Der Account 'giratonda' wurde 2004, wahrscheinlich in Italien, eröffnet und ist zwischenzeitlich gesperrt. Das sind Indizien, die darauf abzielen, dass der Betrüger einen fremden Account gekapert und dort seine eigenen Zahlungsdaten für die Transaktionen abgekippt hat.
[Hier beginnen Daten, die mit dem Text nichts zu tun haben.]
Lemma step_incl w e w' :
  step w e w' -> incl (composes w') (composes w) /\ incl (clones w') (clones w).
Proof.
  intros Hs. destruct (is_exec e) eqn:He.
  - destruct e; try discriminate.
    apply step_exec_inv, exec_cases in Hs. destruct Hs as [_ Hs].
    destruct err as [err|].
    + destruct Hs as [[-> ->]|[n' Hx]]; [split; apply incl_refl|].
      eapply execute_incl; eassumption.
    + eapply execute_incl; eassumption.
  - destruct (step_frame _ _ _ Hs He) as [-> ->]. split; apply incl_refl.
Qed.

Lemma steps_incl w t w' :
  steps w t w' -> incl (composes w') (composes w) /\ incl (clones w') (clones w).
Proof.
  induction 1 as [w|w e w1 t w2 Hs _ IH]; [split; apply incl_refl|].
  apply step_incl in Hs. destruct Hs, IH. split; eapply incl_tran; eassumption.
Qed.

Lemma steps_frame w t w' :
  steps w t w' -> Forall (fun e => is_exec e = false) t ->
  composes w' = composes w /\ clones w' = clones w.
Proof.
  induction 1 as [w|w e w1 t w2 Hs _ IH]; intros Hall; [auto|].
  inversion Hall; subst.
  destruct (step_frame _ _ _ Hs H1) as [<- <-]. auto.
Qed.

(** A connection stays open until it is closed. *)
Lemma step_session w e w' c :
  step w e w' -> is_close e = false -> In c (sessions w) -> In c (sessions w').
Proof.
  intros Hs Hne Hin.
  destruct Hs as [url w' r H|c' w' err H|c' sql args w' n err H|c' sql args w' r H
                 |c' sql w' r H|w' tm H| | |];
    cbn in Hne; try discriminate; auto; cbn in H.
  - unfold connect in H. destruct (popFault_frame (advance w)) as (_ & _ & Hse).
    destruct (popFault (advance w)) as [w1 [f|]]; inversion H; subst; cbn in *;
      rewrite Hse; auto.
  - apply exec_cases in H. destruct H as [-> _]. assumption.
  - unfold queryRow in H. destruct (isOpen c' w); [|inversion H; subst; auto].
    destruct (popFault_frame (advance w)) as (_ & _ & Hse).
    destruct (popFault (advance w)) as [w1 [f|]];
      [inversion H; subst; cbn in *; rewrite Hse; auto|].
    destruct (evaluate sql args w1); inversion H; subst; cbn in *; rewrite Hse; auto.
  - unfold query in H. destruct (isOpen c' w); [|inversion H; subst; auto].
    destruct (popStats_frame (advance w)) as (_ & _ & Hse).
    destruct sql; try (inversion H; subst; cbn; auto; fail).
    rewrite H in Hse. cbn in Hse. rewrite Hse. assumption.
  - unfold now in H. inversion H; subst; cbn; auto.
Qed.



End Relational.

(** ** The cleanup run against any environment *)

Section CleanupRun.
Context {W Time PgxConn : Type} `{E : Env W Time PgxConn}.

Implicit Types (e : Event Time PgxConn) (t : list (Event Time PgxConn)) (cutoff : Time) (w : W).






(** C10. The integer LogVacuumStats returns is 0 whether the query
    fails, a row fails to scan, the cursor reports an error, or all
    rows are logged. *)
Theorem LogVacuumStats_returns_zero d w :
  fst (value_of (LogVacuumStats d w)) = 0.
Proof. apply LogVacuumStats_report. Qed.

End CleanupRun.

(** ** The cleanup run against the relational environment *)

Section RelationalRun.
Import Rel.

Implicit Types (w : World) (e : Event Z nat) (t : list (Event Z nat)) (d : maintenanceDB nat).

Lemma cutoffOf_found months pre tm post :
  Forall (fun e => is_now e = false /\ is_cutoff_call e = false) pre ->
  cutoffOf months (pre ++ EvNow tm :: post) = Some (retentionDate tm months).
Proof.
  unfold cutoffOf. induction 1 as [|e pre [He _] _ IH]; cbn [app find is_now];
    [reflexivity|].
  rewrite He. exact IH.
Qed.

(** One complete pass of the live loop deletes the clones of the expired
    composes, then the expired composes, and reports their numbers. *)
Lemma iteration_effect c cutoff r1 r2 r3 w w' :
  steps w (iteration c cutoff r1 r2 r3) w' ->
  composes w' = filter (fun x => negb (expired cutoff x)) (composes w)
  /\ clones w' = filter (fun cl => negb (references (expiredIds cutoff (composes w)) cl))
                        (clones w)
  /\ r1 = count (references (expiredIds cutoff (composes w))) (clones w)
  /\ r2 = count (expired cutoff) (composes w).
Proof.
  unfold iteration. intros Hs.
  inversion Hs as [|? ? w1 ? ? H1 Hs1]; subst; clear Hs.
  inversion Hs1 as [|? ? w2 ? ? H2 Hs2]; subst; clear Hs1.
  inversion Hs2 as [|? ? w3 ? ? H3 Hs3]; subst; clear Hs2.
  inversion Hs3; subst; clear Hs3.
  apply step_exec_inv, exec_cases in H1, H2, H3.
  destruct H1 as [_ H1], H2 as [_ H2], H3 as [_ H3].
  cbn [execute] in H1, H2, H3.
  injection H1 as Ha Hb Hc. injection H2 as Hd He Hf. injection H3 as Hg Hh _.
  rewrite <- Hg, <- Hh, <- Hd, <- He, <- Hb, <- Hc, <- Hf, <- Ha. auto.
Qed.

Lemma LiveLoop_cleans c cutoff t ex :
  LiveLoop c cutoff t ex -> ex = Broke ->
  forall w w', steps w t w' ->
    noExpired cutoff (composes w') /\ noReference cutoff (composes w) (clones w').
Proof.
  induction 1 as [r1 r3|r1 r2 r3 rest ex Hnz Hl IH| | | |]; intros Hex w w' Hs;
    try discriminate.
  - destruct (iteration_effect _ _ _ _ _ _ _ Hs) as (-> & -> & _).
    split; [apply noExpired_after_delete|apply noReference_after_delete].
  - specialize (IH Hex).
    apply steps_app_inv in Hs. destruct Hs as (w1 & Hit & Hrest).
    inversion Hrest as [|? ? w2 ? ? Hlog Hrest']; subst; clear Hrest.
    inversion Hlog; subst.
    destruct (IH _ _ Hrest') as [Hno _]. split; [assumption|].
    destruct (iteration_effect _ _ _ _ _ _ _ Hit) as (_ & Hcl & _).
    destruct (steps_incl _ _ _ Hrest') as [_ Hincl].
    intros cl x Hin. apply Hincl in Hin. rewrite Hcl in Hin.
    revert cl x Hin. apply noReference_after_delete.
Qed.

Lemma execute_other sql args cs cls cs' cls' n :
  sql <> sqlDeleteClones -> sql <> sqlDeleteComposes ->
  execute sql args cs cls = Some (cs', cls', n) -> cs' = cs /\ cls' = cls.
Proof.
  unfold execute. destruct sql, args as [|a [|]]; intros H1 H2 H; inversion H; subst;
    auto; congruence.
Qed.

(** With nothing expired before [cutoff], no call working with that
    cutoff changes the tables, and the deletions report zero rows. *)
Lemma steps_nothing_left cutoff w t w' :
  steps w t w' ->
  noExpired cutoff (composes w) ->
  Forall (deletes_before cutoff) t ->
  composes w' = composes w /\ clones w' = clones w /\ Forall deletes_nothing t.
Proof.
  induction 1 as [w|w e w1 t w2 Hs _ IH]; intros Hno Hall; [auto|].
  inversion Hall as [|? ? He Hall']; subst.
  assert (composes w1 = composes w /\ clones w1 = clones w /\ deletes_nothing e)
    as (Hc & Hl & Hd).
  { destruct (is_exec e) eqn:Hx.
    - destruct e as [| |c sql args n err| | | | | |]; try discriminate.
      apply step_exec_inv, exec_cases in Hs. destruct Hs as [_ Hs].
      assert (forall n', execute sql args (composes w) (clones w)
                         = Some (composes w1, clones w1, n') ->
                         composes w1 = composes w /\ clones w1 = clones w
                         /\ deletes_nothing (EvExec c sql args n' None : Event Z nat))
        as Hexec.
      { intros n' Hx'.
        destruct sql; cbn [deletes_before] in He; subst;
          first
            [ destruct (execute_noExpired _ _ _ _ _ _ _ Hno Hx') as (-> & -> & ->);
              cbn [deletes_nothing]; auto
            | apply execute_other in Hx';
              [destruct Hx' as (-> & ->); cbn [deletes_nothing]; auto
              |discriminate|discriminate] ]. }
      destruct err as [err|].
      + assert (deletes_nothing (EvExec c sql args n (Some err) : Event Z nat)) as Hd
            by (destruct sql; exact I).
        destruct Hs as [[-> ->]|[n' Hx']]; [auto|].
        destruct (Hexec _ Hx') as (-> & -> & _). auto.
      + apply Hexec. assumption.
    - destruct (step_frame _ _ _ Hs Hx) as [-> ->]. repeat split.
      destruct e; try exact I; discriminate. }
  rewrite <- Hc in Hno. destruct (IH Hno Hall') as (-> & -> & Hrest).
  repeat split; try assumption. constructor; assumption.
Qed.

(** A pass that falls through to the next iteration leaves no expired
    compose behind, and with no expired compose no pass falls through. *)
Lemma loopBody_continue d cutoff w :
  value_of (loopBody d false cutoff w) = Continue ->
  noExpired cutoff (composes (world_of (loopBody d false cutoff w))).
Proof.
  intros Hv. pose proof (loopBody_live d cutoff w) as Hb.
  pose proof (sound_loopBody d false cutoff w) as Hs.
  destruct (loopBody d false cutoff w) as [[w' t] ctl].
  cbn [trace_of value_of world_of fst snd] in *. subst ctl.
  inversion Hb as [|r1 r2 r3 Hnz Ht| | |]; subst.
  apply steps_app_inv in Hs. destruct Hs as (w1 & Hit & Hlog).
  inversion Hlog as [|? ? w2 ? ? Hl Hnil]; subst. inversion Hl; subst. inversion Hnil; subst.
  destruct (iteration_effect _ _ _ _ _ _ _ Hit) as (-> & _).
  apply noExpired_after_delete.
Qed.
Der tatsächliche italienische Accountinhaber weiß womöglich gar nichts von seinem "Glück". Für solche Sauereien werden gern verwaiste oder eben lange nicht genutzte Accounts verwendet, da fällt dann der Betrug nicht so schnell auf.


----------



## schnell2 (28 Oktober 2016)

Nach Italien ohne Käuferschutz.
Der Verkäufer hatte 100% und 400 Bewertungen.
Er hatte mir sogar geschrieben, dass er das Geld erhalten hat.


----------



## glaubenie (28 Oktober 2016)

Hallo schnell2, schau mal hier: http://www.auktionshilfe.info/threa...ischen-verkäufer-2argentarius-herein-gefalle/
dort versuche ich auch an italienischen Verkäufer ran zu kommen.


----------



## ChristlvonderPost (30 Oktober 2016)

Ich bin auch eine der Geschädigten
EBay ist überhaupt keine Hilfe, im Gegenteil, ich habe das Gefühl mit ihrem Vorgehen unterstützen Sie solche Betrüger noch!
Das einzige was ich bisher tun konnte, außer mich mit und über eBay ärgern, war der Gang zur Polizei. Dort habe ich Anzeige erstattet gegen die Person die eBay als Verkäufer angegeben hatte.
Allerdings war bei den Bankdaten ja noch ein anderer Name.
Ein Konto bei der italienischen Post mit Inhaber zuerst ein arabischer Name und dann der italienischen Name....
War das bei euch auch so?
Was kann man noch tun?
Mich schmerzt das verlorene Geld sehr!

Ach, habe vergessen zu schreiben, dass ich weitere 2,65€ investiert habe, um von meiner Bank die Überweisung aus Italien zurück fordern zu lassen.
Natürlich vergebens.....

Wie können wir uns zusammen tun?

[modedit:  3 Beiträge zusammengetackert]


----------



## Hippo (30 Oktober 2016)

So wie ich das sehe ist die einzige Chance daß Du Anzeige erstattest und die italienische Polizei den Geldempfänger ausfindig macht.
Realistischer ist die Aussicht die Kohle als Lehrgeld abzubuchen weil ich hier mal ganz stark vermute daß da noch sogenannte Finanzagenten dazwischengeschaltet sind die zwar für den Mist den sie angerichtet haben haften aber selber nichts haben.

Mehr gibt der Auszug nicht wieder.